Academic disengagement from the public sphere
Universities, despite extensive state funding (£10.3 billion per annum) from the UK Exchequer), provide only limited input to political discourse; experts are increasingly disdained as, in public perception, opinion approaches equivalency with fact-based, reasoned argument.
The splintering of political economy
Political economy has been replaced as the foundational discipline of government policy analysis and formation by the separated disciplines of an increasingly mathematised and esoteric economics, political science and public policy.
Academic economics has become increasingly absorbed by esoteric problems of mathematical manipulation, even as there is growing recognition that the assumptions required to achieve mathematical tractability are fundamentally flawed. Increasingly, economics offers few insights to policy makers in either private or public sectors.
Economics as physics envy
Despite it offering only a narrow range of insights, there are few sources of robust challenge to the dominant neo-classical assumptions of economics. Incursions from the insights of institutional economists are resisted and criticised as unscientific (to wit, not mathematically expressed) and gain little traction in academic departments of economics. Students at post-graduate and even undergraduate level are selected for their mathematical prowess. Non-mathematically expressed economic logic is routinely dismissed as unscientific or heterodox.

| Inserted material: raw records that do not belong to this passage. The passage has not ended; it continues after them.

(** X17. A reset-password token that is still live but was issued for a
    user whose id no row has makes ResetPasswordView.get raise
    UserNotFoundByIndexError: it is answered neither with the 404 nor
    with a page. *)
Theorem ResetPasswordView_get_unknown_user (u : User) (w : option Z) (now later : Z)
    (st : App) :
  query_get (user_id u) (users st) = None →
  0 ≤ now + or_default w (PASSWORD_DEFAULT_EXPIRES_IN env) →
  later ≤ now + or_default w (PASSWORD_DEFAULT_EXPIRES_IN env) →
  ResetPasswordView_get env (get_reset_password_token env u w now) later st
  = (Raise UserNotFoundByIndexError, st).
Proof.
  intros Hu Hpos Hlive.
  rewrite ResetPasswordView_get_unfold, get_user_by_reset_password_token_unfold,
    get_user_by_token_loads.
  change (get_reset_password_token env u w now) with (get_token env reset_password u w now).
  rewrite get_token_dumps, loads_dumps, getitem_user_id by done.
  unfold get_user_by_id. by rewrite Hu.
Qed.


(** What a token that resolves to a user says about the table. *)
Lemma get_user_by_reset_password_token_returns (now : Z) (token : Token) (st st' : App)
    (u : User) :
  get_user_by_reset_password_token env now token st = (Return u, st') →
  st' = st ∧ query_get (user_id u) (users st) = Some u
  ∧ ∃ payload, loads env (SECRET_KEY env) now token = Return payload
               ∧ getitem payload "user_id" = Return (user_id u).
Proof.
  rewrite get_user_by_reset_password_token_unfold, get_user_by_token_loads.
  destruct (loads env (SECRET_KEY env) now token) as [payload|e]; [|done].
  destruct (getitem payload "user_id") as [id|e] eqn:Hg; [|done].
  unfold get_user_by_id. destruct (query_get id (users st)) as [u'|] eqn:Hq; [|done].
  intros [= -> <-]. destruct (query_get_Some _ _ _ Hq) as [<- _]. eauto.
Qed.

Lemma query_get_fmap (f : User → User) (id : Z) (t : list User) :
  (∀ x, user_id (f x) = user_id x) →
  query_get id (f <$> t) = f <$> query_get id t.
Proof.
  intros Hf. unfold query_get. induction t as [|x t IH]; [done|].
  rewrite fmap_cons, !filter_cons, Hf. case_decide; [done | exact IH].
Qed.

Lemma query_get_add_commit (u' : User) (id : Z) (t : list User) :
  query_get id ((λ x, if decide (user_id x = user_id u') then u' else x) <$> t)
  = (λ x, if decide (user_id x = user_id u') then u' else x) <$> query_get id t.
Proof. apply query_get_fmap. intros x. by case_decide. Qed.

As Austrian School economists have long claimed, economics is the study of the interactions of individual human actors acting in a social context of exchange (demonstrating recursive inter-subjectivity also known as reflexivity [Soros, 1987]). Because it involves social interaction, it is essentially complex and uncertain. Therefore, the ontological foundations of orthodox economics are questionable.
Politicians and many political commentators are routinely economically illiterate; the policy-formulating technocracy is increasingly unschooled in fundamental concepts of political economy and methods of economics analysis.
Poor teaching of public policy
Public policy is, typically, taught from a process control perspective by political theorists rather than analytically by economists. Complexity and second- and subsequent-order consequences of policy actions are seldom considered.
The detachment of the language of rights from reciprocal and countervailing duties and responsibilities
There is, today, quite properly, considerable reference to individuals’ and citizens’ rights. However, implicit in those rights are also extensive reciprocal and corresponding duties and responsibilities, implied by, for example, Kant’s second formulation of the categorical imperative, J.S. Mill’s harm principle and Popper’s critical rationalism, his attitude of readiness, and his consequentialist choice of reason as recognising “the rights and obligations of those who want to learn from their fellow human beings” (Popper (1994) in Neimann, 2021).
Shorn of these duties and responsibilities, liberal democracy equates merely to electoral or procedural democracy and the assertion of rights becomes increasingly perceived as zero-sum, competitive conflictual and ideological. This is the procedural democracy of self-interest in which the institutions supporting Popper’s protectionist state come under threat. This is, increasingly, where we find ourselves politically. It is not a place consistent with the preservation of an open society.
These pernicious causal factors are those we aim to address with the initiatives outlined in the proposal we will develop if we can secure funding. It is for the funding to develop the proposal that we are appealing to Open Society Foundations.